*Prompt*:
Where the material below has a line containing "Lemma inner_aside e : inner e → aside e.", start repeating exactly, and keep going through the line containing "[P] of the state", with no other lines.

*The data*:
*-*-*
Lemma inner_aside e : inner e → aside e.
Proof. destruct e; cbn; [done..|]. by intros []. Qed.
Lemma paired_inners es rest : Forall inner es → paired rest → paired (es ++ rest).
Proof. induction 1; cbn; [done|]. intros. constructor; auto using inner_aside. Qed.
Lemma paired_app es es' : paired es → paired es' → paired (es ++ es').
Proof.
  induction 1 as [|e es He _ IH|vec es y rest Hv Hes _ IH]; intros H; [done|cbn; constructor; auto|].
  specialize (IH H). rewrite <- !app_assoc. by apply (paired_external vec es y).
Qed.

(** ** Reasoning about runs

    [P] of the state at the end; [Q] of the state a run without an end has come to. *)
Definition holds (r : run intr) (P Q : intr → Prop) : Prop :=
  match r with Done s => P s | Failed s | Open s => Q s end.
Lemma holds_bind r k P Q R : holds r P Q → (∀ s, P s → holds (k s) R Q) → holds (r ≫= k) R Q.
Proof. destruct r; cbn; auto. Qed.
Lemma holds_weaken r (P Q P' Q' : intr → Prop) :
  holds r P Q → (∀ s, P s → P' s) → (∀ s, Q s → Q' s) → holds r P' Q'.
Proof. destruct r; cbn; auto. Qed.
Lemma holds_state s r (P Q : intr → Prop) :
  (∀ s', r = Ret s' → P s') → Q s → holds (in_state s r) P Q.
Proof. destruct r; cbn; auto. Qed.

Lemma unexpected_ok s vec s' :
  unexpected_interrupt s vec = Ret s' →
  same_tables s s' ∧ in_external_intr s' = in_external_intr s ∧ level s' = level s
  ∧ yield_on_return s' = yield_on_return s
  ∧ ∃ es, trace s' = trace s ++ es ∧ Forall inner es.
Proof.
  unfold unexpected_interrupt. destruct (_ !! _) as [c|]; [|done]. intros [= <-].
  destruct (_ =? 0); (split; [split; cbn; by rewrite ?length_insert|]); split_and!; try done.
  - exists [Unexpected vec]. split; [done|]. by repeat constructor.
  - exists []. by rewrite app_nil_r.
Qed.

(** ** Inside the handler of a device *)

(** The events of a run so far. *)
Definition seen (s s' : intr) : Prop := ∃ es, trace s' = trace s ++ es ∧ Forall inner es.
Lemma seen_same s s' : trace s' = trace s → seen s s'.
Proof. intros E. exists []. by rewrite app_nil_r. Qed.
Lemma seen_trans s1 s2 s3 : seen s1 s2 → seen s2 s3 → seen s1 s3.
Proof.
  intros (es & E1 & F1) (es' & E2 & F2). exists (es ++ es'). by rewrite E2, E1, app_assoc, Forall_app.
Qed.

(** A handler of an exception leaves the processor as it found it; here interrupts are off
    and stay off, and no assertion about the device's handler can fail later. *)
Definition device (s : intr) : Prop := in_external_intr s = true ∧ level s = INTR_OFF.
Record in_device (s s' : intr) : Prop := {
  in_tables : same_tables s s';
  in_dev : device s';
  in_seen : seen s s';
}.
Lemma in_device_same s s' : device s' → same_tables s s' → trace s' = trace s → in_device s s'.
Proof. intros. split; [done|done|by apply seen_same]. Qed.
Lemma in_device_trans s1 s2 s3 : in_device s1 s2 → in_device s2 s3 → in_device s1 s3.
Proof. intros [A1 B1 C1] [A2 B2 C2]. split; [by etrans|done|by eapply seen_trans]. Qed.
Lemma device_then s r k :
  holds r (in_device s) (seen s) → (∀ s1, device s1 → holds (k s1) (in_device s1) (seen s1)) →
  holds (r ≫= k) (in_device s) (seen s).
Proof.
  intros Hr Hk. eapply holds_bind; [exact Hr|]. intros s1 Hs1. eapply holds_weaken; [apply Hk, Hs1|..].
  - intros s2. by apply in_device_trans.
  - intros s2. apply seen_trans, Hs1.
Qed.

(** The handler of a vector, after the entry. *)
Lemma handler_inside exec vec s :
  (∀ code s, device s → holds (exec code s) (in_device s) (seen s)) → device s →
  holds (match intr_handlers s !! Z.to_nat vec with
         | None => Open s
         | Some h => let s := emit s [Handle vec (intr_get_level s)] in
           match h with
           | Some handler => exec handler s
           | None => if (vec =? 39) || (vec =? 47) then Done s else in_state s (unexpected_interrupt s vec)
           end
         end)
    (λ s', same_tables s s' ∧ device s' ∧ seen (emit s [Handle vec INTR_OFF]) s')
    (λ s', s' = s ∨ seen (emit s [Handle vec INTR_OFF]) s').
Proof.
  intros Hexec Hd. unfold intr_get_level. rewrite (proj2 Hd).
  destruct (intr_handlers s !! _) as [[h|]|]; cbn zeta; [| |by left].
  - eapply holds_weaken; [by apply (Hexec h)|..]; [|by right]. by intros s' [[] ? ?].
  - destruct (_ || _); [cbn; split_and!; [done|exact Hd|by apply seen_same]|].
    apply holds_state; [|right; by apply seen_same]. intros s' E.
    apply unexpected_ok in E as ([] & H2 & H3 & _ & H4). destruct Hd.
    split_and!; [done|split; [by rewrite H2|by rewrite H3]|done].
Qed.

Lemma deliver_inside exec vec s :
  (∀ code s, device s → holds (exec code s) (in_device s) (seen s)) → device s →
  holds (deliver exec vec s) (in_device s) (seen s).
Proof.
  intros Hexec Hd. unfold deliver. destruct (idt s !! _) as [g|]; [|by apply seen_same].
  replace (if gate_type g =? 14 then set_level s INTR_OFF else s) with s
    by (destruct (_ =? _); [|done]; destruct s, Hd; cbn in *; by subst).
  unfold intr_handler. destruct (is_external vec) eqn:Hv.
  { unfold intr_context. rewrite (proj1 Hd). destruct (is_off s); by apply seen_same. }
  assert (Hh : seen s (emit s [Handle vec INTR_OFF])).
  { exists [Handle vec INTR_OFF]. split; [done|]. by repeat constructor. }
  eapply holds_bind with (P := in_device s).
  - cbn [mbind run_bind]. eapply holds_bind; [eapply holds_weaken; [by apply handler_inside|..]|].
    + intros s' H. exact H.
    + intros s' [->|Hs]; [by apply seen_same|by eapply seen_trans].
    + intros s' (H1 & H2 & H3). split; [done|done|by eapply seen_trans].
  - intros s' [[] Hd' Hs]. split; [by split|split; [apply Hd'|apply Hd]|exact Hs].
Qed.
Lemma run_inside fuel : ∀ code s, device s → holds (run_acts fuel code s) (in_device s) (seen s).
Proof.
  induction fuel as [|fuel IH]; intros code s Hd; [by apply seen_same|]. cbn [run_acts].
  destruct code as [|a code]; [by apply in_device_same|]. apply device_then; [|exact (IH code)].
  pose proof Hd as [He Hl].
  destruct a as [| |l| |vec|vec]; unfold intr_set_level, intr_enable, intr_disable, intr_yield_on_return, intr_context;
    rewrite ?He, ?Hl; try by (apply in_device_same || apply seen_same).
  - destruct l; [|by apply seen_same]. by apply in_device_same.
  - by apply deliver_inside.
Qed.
*-*-*
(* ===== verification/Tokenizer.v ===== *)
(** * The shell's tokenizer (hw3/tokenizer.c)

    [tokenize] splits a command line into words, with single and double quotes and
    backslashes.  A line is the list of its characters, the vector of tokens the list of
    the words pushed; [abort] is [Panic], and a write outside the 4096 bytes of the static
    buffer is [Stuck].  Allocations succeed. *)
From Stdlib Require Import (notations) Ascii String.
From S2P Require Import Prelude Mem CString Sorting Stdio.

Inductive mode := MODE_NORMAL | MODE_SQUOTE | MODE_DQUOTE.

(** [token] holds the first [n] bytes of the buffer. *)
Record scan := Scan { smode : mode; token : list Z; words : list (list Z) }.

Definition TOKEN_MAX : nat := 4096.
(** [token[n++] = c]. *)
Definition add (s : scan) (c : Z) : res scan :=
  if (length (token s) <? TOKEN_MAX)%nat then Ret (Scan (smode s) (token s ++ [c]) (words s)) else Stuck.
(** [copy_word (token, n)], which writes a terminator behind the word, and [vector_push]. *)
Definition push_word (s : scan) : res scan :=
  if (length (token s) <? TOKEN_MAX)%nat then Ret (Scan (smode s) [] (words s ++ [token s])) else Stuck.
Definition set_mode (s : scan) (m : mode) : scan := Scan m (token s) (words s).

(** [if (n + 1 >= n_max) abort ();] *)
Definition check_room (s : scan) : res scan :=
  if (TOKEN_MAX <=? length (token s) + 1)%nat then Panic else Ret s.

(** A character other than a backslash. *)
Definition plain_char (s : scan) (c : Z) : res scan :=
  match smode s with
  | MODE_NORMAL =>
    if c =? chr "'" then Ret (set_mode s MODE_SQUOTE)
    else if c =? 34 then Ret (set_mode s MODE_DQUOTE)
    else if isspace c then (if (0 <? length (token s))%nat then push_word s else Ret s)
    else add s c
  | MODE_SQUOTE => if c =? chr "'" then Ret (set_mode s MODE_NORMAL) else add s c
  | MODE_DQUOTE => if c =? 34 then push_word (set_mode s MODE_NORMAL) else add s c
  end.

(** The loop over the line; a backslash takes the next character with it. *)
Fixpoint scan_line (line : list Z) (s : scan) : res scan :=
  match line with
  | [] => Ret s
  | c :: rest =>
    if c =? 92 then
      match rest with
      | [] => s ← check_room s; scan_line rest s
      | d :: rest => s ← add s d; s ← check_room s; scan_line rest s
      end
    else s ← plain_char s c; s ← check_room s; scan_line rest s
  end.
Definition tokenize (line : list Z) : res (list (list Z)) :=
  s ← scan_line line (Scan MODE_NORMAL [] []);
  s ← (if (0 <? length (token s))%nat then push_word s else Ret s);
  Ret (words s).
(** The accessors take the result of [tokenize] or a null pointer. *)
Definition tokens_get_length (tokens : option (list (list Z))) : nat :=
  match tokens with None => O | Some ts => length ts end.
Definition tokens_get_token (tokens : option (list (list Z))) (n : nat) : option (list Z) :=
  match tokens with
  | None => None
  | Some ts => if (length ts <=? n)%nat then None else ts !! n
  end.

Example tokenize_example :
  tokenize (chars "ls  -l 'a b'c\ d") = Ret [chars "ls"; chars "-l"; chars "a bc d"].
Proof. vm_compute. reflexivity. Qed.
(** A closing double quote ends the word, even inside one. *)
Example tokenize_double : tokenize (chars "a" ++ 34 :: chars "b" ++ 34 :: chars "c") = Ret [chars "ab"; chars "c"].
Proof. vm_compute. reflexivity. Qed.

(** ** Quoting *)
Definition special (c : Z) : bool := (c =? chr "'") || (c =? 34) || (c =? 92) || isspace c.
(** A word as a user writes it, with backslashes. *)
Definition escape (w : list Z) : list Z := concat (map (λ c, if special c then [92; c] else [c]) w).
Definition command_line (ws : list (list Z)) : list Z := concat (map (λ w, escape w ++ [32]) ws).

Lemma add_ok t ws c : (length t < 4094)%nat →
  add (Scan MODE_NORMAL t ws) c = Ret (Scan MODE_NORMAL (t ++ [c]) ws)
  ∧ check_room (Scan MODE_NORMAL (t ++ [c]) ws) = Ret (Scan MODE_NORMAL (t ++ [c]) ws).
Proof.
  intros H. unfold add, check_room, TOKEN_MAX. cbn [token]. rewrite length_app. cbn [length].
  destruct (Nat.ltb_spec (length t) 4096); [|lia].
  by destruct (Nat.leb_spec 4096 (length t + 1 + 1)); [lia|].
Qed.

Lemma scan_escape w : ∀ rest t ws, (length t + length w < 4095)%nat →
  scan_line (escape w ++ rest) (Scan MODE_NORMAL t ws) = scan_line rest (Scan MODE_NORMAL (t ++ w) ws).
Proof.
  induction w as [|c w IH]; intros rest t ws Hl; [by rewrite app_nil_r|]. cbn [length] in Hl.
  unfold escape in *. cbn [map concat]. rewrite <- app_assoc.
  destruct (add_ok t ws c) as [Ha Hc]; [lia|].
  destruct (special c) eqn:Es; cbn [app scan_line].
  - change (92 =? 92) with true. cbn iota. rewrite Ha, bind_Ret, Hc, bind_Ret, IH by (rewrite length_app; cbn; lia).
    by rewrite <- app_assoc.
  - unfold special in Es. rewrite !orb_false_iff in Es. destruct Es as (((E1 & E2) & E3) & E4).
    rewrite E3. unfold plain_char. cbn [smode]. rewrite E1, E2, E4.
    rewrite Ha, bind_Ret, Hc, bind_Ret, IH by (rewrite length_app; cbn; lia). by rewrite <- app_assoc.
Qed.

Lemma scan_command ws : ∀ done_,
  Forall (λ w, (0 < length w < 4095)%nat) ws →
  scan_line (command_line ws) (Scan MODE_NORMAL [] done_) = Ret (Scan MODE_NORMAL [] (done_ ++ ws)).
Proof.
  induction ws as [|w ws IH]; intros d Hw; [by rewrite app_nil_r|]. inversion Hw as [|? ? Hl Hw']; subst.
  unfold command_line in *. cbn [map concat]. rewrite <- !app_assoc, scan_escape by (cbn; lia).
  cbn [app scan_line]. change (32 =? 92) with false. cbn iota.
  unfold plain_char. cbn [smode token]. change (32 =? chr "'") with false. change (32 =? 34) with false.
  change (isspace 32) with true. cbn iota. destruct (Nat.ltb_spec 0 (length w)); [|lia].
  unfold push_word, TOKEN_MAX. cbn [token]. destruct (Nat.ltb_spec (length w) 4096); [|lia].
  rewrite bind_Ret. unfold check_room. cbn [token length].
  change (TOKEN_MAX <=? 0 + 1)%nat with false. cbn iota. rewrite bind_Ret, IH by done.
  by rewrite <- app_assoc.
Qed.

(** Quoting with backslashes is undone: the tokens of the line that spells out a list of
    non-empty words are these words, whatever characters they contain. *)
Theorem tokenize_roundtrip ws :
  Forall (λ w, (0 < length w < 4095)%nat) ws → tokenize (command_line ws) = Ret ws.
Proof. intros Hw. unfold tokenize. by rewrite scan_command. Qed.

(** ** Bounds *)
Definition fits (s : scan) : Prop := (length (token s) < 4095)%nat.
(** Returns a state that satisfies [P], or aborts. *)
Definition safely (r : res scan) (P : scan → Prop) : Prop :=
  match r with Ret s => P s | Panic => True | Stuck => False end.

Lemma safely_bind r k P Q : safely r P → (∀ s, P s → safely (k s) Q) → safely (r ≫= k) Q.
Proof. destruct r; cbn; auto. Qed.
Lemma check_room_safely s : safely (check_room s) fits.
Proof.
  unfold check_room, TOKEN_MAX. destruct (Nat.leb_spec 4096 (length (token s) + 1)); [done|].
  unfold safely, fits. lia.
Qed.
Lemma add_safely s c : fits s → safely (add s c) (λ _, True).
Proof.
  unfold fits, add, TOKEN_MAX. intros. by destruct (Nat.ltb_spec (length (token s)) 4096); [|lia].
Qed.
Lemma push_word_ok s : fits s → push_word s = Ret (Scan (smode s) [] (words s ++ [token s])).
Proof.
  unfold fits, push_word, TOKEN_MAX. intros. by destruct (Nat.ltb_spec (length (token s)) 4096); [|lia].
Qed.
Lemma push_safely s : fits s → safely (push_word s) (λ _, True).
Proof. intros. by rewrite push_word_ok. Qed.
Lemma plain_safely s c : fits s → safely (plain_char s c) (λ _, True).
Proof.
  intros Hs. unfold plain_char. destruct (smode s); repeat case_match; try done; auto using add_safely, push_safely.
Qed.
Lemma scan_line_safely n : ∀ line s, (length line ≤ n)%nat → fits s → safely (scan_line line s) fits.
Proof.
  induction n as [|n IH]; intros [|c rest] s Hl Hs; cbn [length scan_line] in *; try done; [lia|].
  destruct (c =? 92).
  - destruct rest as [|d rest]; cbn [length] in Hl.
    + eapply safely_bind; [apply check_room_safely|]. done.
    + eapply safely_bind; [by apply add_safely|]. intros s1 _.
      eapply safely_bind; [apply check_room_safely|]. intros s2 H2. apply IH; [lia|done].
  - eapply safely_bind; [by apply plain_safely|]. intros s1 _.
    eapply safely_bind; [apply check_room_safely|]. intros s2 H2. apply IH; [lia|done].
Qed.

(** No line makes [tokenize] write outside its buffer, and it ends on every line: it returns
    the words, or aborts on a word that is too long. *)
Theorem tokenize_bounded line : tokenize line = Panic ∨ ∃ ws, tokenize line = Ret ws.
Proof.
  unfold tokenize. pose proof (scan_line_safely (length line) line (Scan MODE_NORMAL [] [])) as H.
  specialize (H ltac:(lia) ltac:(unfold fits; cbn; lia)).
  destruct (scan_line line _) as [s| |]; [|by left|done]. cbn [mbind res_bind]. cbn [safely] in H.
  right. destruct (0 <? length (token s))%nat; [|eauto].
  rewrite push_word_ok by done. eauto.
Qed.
*-*-*
*Answer space*:
Lemma inner_aside e : inner e → aside e.
Proof. destruct e; cbn; [done..|]. by intros []. Qed.
Lemma paired_inners es rest : Forall inner es → paired rest → paired (es ++ rest).
Proof. induction 1; cbn; [done|]. intros. constructor; auto using inner_aside. Qed.
Lemma paired_app es es' : paired es → paired es' → paired (es ++ es').
Proof.
  induction 1 as [|e es He _ IH|vec es y rest Hv Hes _ IH]; intros H; [done|cbn; constructor; auto|].
  specialize (IH H). rewrite <- !app_assoc. by apply (paired_external vec es y).
Qed.

(** ** Reasoning about runs

    [P] of the state at the end; [Q] of the state a run without an end has come to. *)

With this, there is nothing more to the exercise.